どうしても気がすまないので、駅の外に出てみた。
寒そうなので、ウインドブレーカーの下にもう一枚着た。
果たして外は…真っ白だった。

室堂

うーん、こんな景色を前にも見たことがあるぞ。あ、あの、2年前の夏の北海道の旅行だ。
網走に行ったときの天気が最悪で、「天都山」の展望台に上がったときの風景がちょうどこんなだった。そして、あのときも一緒に行ったのは今回と同じ相手。悪天候を呼ぶ組み合わせなのか?

本来なら、この後ろに雄大な山がガガーンとそびえてて、「うゎー、やっほー!!」となるはずだったのだが…。5m先に何があるかもわからない。
試しに少し歩いてみると、あ、「立山玉殿の湧水」が…。

湧き水?

散策コースの立て札があった。この先にみどりが池やらみくりが池やら、見どころいっぱいのコースが…。でも一寸先は白。周辺は道がきっちり作られてわかりやすいらしいが、何しろ歩いたことがないし、万一迷ったりしたらいけないので、そのまま引き返すことにした。
室堂散策が今回の旅行のメインイベントだったのに…。無念だ…(「白い巨塔」の財前五郎風)。
名誉ある撤退…と思うことにしよう。

散策コース

トレッキング・登山のベテランの人はきちんと装備していて、歩く気まんまんだった。
外で食べるためにお弁当を買ってきた人たちが室堂駅内の階段でごはんを食べていた。お互い、残念でしたね…。
アルペンルートの観光客はアジア系外国人の人も多いようで、トイレの注意書きなど韓国語や中国語も見られた。

高原バス

時間は12:00だった。ちょうど12:20発の高原バスがあったので、列に並ぶ。
終点は美女平で、私達が乗るのは終点まで直行するバスだ。隣の列はの弥陀ヶ原で途中下車できるバスの列だった。弥陀ヶ原は遊歩道があり、美しい植物が見られるとかで、散策にとても良いところらしい。

程なくバスが来て、順次乗り込む。
後から乗ってきた幼児がなにやら泣き叫んでいる。なんだい、何がそんなに悲しいんだい。
外は雨。室堂バスターミナル近くには残雪があったが、霧にまぎれて写真には撮れなかった。

高原バスの車窓から

高原バスには50分ほど乗車する。途中うとうとしてしまった。

立山駅でアルペンルート終了〜

美女平からケーブルカーに乗る。ここから立山駅まででアルペンルートは終了だ。

ケーブルカーを待つ間、またおやきを買った。
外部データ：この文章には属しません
(* ===== verification/LeaseRenewal.v ===== *)
(** * LeaseRenewal: the heartbeat goroutine of a held lease

    [newHeld], [renewLoop], [stopRenewal], [Release] and [Abandon] of
    [lease/lease.go] with the goroutine, its ticker and the channels [stop]
    and [done], one shared access at a time. [LeaseSystem] interleaves whole
    renewals and releases of many processes; here one lease is taken apart,
    to show that those are what a process does. *)

From S2P Require Import Prelude Errors LeaseStore Lease LeaseSystem.

(** [renewLoop], between two accesses: at its [select]; after a tick; with
    the snapshot; with the next record; with the store's answer; with an
    error; returned ([done] closed). *)
Inductive loop :=
  | Selecting
  | Ticked
  | Snapped (rec : record) (tok : string)
  | Prepared (rec : record) (tok : string)
  | Stored (rec : record) (tok : string)
  | Failed
  | Exited.

(** The holder's thread: in [stopRenewal] (at its [select], in its default
    branch, at [<-held.done]) on the way to [Release] or [Abandon], past it,
    or with the record it is about to release (a snapshot and a reading of
    the clock). *)
Inductive call := CRelease | CAbandon.
Inductive caller :=
  | Idle
  | Choosing (c : call)
  | Closing (c : call)
  | Waiting (c : call)
  | Stable (c : call)
  | Signed (h : held) (now : Z)
  | Returned (err : option goerror).

Section Renewal.
Context {S : Type} `{StoreLaws S}.
Context (marshal : record -> string) (m : manager).
Abbreviation D := (Duration (cfg m)).

(** The period of the ticker; Go's division truncates. *)
Definition interval : Z := let i := Z.quot D 3 in if i <=? 0 then millisecond else i.

(** [fired]: the ticks received so far; [grants]: the tokens this lease was
    given, newest first. *)
Record sys := mkSys {
  st : S;
  hd : held;
  stopClosed : bool;
  pc : loop;
  cl : caller;
  clk : Z;
  fired : Z;
  grants : list string;
  panicked : bool;
}.

Definition at_loop (s : sys) (st' : S) (h : held) (p : loop) (g : list string) : sys :=
  mkSys st' h (stopClosed s) p (cl s) (clk s) (fired s) g (panicked s).
Definition at_caller (s : sys) (st' : S) (stopped : bool) (c : caller) : sys :=
  mkSys st' (hd s) stopped (pc s) c (clk s) (fired s) (grants s) (panicked s).

Definition applied (d : delivery) (before after : S) : S :=
  match d with NotApplied => before | _ => after end.

(** The process: time passes, the loop moves, the holder moves. [clk0] is
    when the ticker started; its [n]-th tick is received [n] periods later
    or after that. *)
Inductive step (clk0 : Z) (s : sys) : sys -> Prop :=
  | StepClock d : 0 <= d ->
      step clk0 s (mkSys (st s) (hd s) (stopClosed s) (pc s) (cl s) (clk s + d) (fired s) (grants s) (panicked s))
  | StepStop : pc s = Selecting -> stopClosed s = true ->
      step clk0 s (at_loop s (st s) (hd s) Exited (grants s))
  | StepTick : pc s = Selecting -> clk0 + (fired s + 1) * interval <= clk s ->
      step clk0 s (mkSys (st s) (hd s) (stopClosed s) Ticked (cl s) (clk s) (fired s + 1) (grants s) (panicked s))
  | StepSnapshot : pc s = Ticked ->
      step clk0 s (at_loop s (st s) (hd s) (Snapped (h_record (hd s)) (version (hd s))) (grants s))
  | StepPrepare rec tok : pc s = Snapped rec tok ->
      step clk0 s (at_loop s (st s) (hd s)
        (if maxExpiry (hd s) <? clk s + D then Exited else Prepared (with_expiry rec (clk s + D)) tok) (grants s))
  | StepMarshalFails rec tok : pc s = Prepared rec tok ->
      step clk0 s (at_loop s (st s) (hd s) Failed (grants s))
  | StepReplace rec tok new st' r d : pc s = Prepared rec tok ->
      ReplaceIfToken (st s) new (key (hd s)) tok (marshal rec) = (st', r) ->
      step clk0 s (at_loop s (applied d (st s) st') (hd s)
        (match d, r with Delivered, Ok v => Stored rec v | _, _ => Failed end)
        (match d, r with Delivered, Ok v => v :: grants s | _, _ => grants s end))
  | StepMarkLost : pc s = Failed -> step clk0 s (at_loop s (st s) (markLost (hd s)) Exited (grants s))
  | StepCommit rec tok : pc s = Stored rec tok ->
      step clk0 s (at_loop s (st s) (renewed (hd s) rec tok) Selecting (grants s))
  | StepCall c : (cl s = Idle \/ exists err, cl s = Returned err) ->
      step clk0 s (at_caller s (st s) (stopClosed s) (Choosing c))
  | StepChoose c : cl s = Choosing c ->
      step clk0 s (at_caller s (st s) (stopClosed s) (if stopClosed s then Waiting c else Closing c))
  | StepClose c : cl s = Closing c -> stopClosed s = false ->
      step clk0 s (at_caller s (st s) true (Waiting c))
  | StepCloseClosed c : cl s = Closing c -> stopClosed s = true ->
      step clk0 s (mkSys (st s) (hd s) true (pc s) (cl s) (clk s) (fired s) (grants s) true)
  | StepDone c : cl s = Waiting c -> pc s = Exited ->
      step clk0 s (at_caller s (st s) (stopClosed s) (Stable c))
  | StepAbandon : cl s = Stable CAbandon ->
      step clk0 s (at_caller s (st s) (stopClosed s) (Returned None))
  | StepSign : cl s = Stable CRelease ->
      step clk0 s (at_caller s (st s) (stopClosed s) (Signed (hd s) (clk s)))
  | StepSignFails err : cl s = Stable CRelease ->
      step clk0 s (at_caller s (st s) (stopClosed s) (Returned (Some err)))
  | StepRelease h now new st' r d lostErr : cl s = Signed h now ->
      Release marshal (st s) h now new = (st', r) ->
      step clk0 s (at_caller s (applied d (st s) st') (stopClosed s)
        (Returned (match d with Delivered => r | _ => Some (Wrap ClassRemoteUnavailable "release lease" lostErr) end))).

(** Other processes write the store. *)
Definition others (s s' : sys) : Prop :=
  store_wf (st s') /\ s' = mkSys (st s') (hd s) (stopClosed s) (pc s) (cl s) (clk s) (fired s) (grants s) (panicked s).

(** [newHeld] of a lease acquired at the reading [a]. *)
Definition start (s0 : S) (k : string) (rec : record) (tok : string) (clk0 : Z) : sys :=
  mkSys s0 (newHeld m k rec tok) false Selecting Idle clk0 0 [tok] false.

Inductive reachable (a : Z) : Z -> sys -> Prop :=
  | reach_start s0 k rec tok clk0 : store_wf s0 -> ExpiresAt rec = a + D -> a <= clk0 ->
      reachable a clk0 (start s0 k rec tok clk0)
  | reach_step clk0 s s' : reachable a clk0 s -> step clk0 s s' -> reachable a clk0 s'
  | reach_others clk0 s s' : reachable a clk0 s -> others s s' -> reachable a clk0 s'.

(** ** The specification: renewals and releases as [Lease] has them *)

(** The store, the lease as the store's answers make it, and whether the
    heartbeat runs. *)
Definition abs (s : sys) : S * held * bool :=
  (st s,
   match pc s with Stored rec v => renewed (hd s) rec v | Failed => markLost (hd s) | _ => hd s end,
   match pc s with Failed | Exited => false | _ => true end).

Inductive atomic : S * held * bool -> S * held * bool -> Prop :=
  | AtomicNone x : atomic x x
  | AtomicEnd s h : atomic (s, h, true) (s, h, false)
  | AtomicLose s h : atomic (s, h, true) (s, markLost h, false)
  | AtomicRenew s h now new s' h' d : renewTick marshal m s h now new = (s', Some h') ->
      atomic (s, h, true)
        (applied d s s', match d with Delivered => h' | _ => markLost h end,
         match d with Delivered => negb (lost h') | _ => false end)
  | AtomicRelease s h now new s' r d : Release marshal s h now new = (s', r) ->
      atomic (s, h, false) (applied d s s', h, false).

(** ** Invariant *)

Definition quota (p : loop) : Z :=
  match p with Selecting | Prepared _ _ | Stored _ _ => 10 | _ => 11 end.
Definition pending (p : loop) : Z := match p with Ticked | Snapped _ _ | Prepared _ _ => 0 | _ => 1 end.

Definition loop_ok (a : Z) (s : sys) : Prop :=
  match pc s with
  | Snapped rec tok => rec = h_record (hd s) /\ tok = version (hd s)
  | Prepared rec tok => tok = version (hd s) /\ exists now, renewRecord m (hd s) now = Some rec
  | Stored rec tok => ExpiresAt rec <= a + 3 * D
  | _ => True
  end.

Definition caller_ok (s : sys) : Prop :=
  match cl s with
  | Closing _ => stopClosed s = false
  | Waiting _ => stopClosed s = true
  | Stable _ => pc s = Exited
  | Signed h _ => pc s = Exited /\ h = hd s
  | _ => True
  end.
今度はかぼちゃ味にした。連れ曰く、「さっきのよりはおやきに近づいている」。

ケーブルカーで、キャッキャとはしゃぐ声がした。見ればさっき高原バスの中で泣き叫んでいた幼児だ。山のお天気のような奴め。

ケーブルカーから

ああ、立山駅に着いてしまった。もう下界だよ。自動販売機の飲み物も安くなっている。

のどかなローカル線

ここからは、富山地鉄に乗り換え。電車で宇奈月温泉へ向かう。
またまたいいタイミングで電車が来ていた。目的地まで2時間ほどかかるので、急いでトイレに行ってから乗り込む。
2両編成で、バスのような料金箱があるタイプの電車だ。この駅は改札があるが、途中の駅は無人駅が多いのだ。
のどかな風景が続く。

富山地鉄車窓から 田んぼは心安らぐ

途中、寺田という駅で乗り換える。
他にも何組か乗り換える乗客がいる。皆、宇奈月温泉行きだろう。
この寺田駅、乗換駅とは思えないひなび方だった。駅員はいない。トイレはあったが…いや、立山駅で入っておいて良かった。ホームにある広告看板もなんとも懐かしい香りを漂わせている。

寺田駅

乗り換え後、運転席のすぐ後ろに立って、電車にゴトゴト揺られながら通り過ぎていく風景を眺めていた。

運転席の窓

宇奈月温泉に到着。
さすが温泉地、改札を出ると各旅館の旗を持った人かずらり並んでいた。私達の泊まる宿の人もいたので、旅館のバスで運んでもらえた。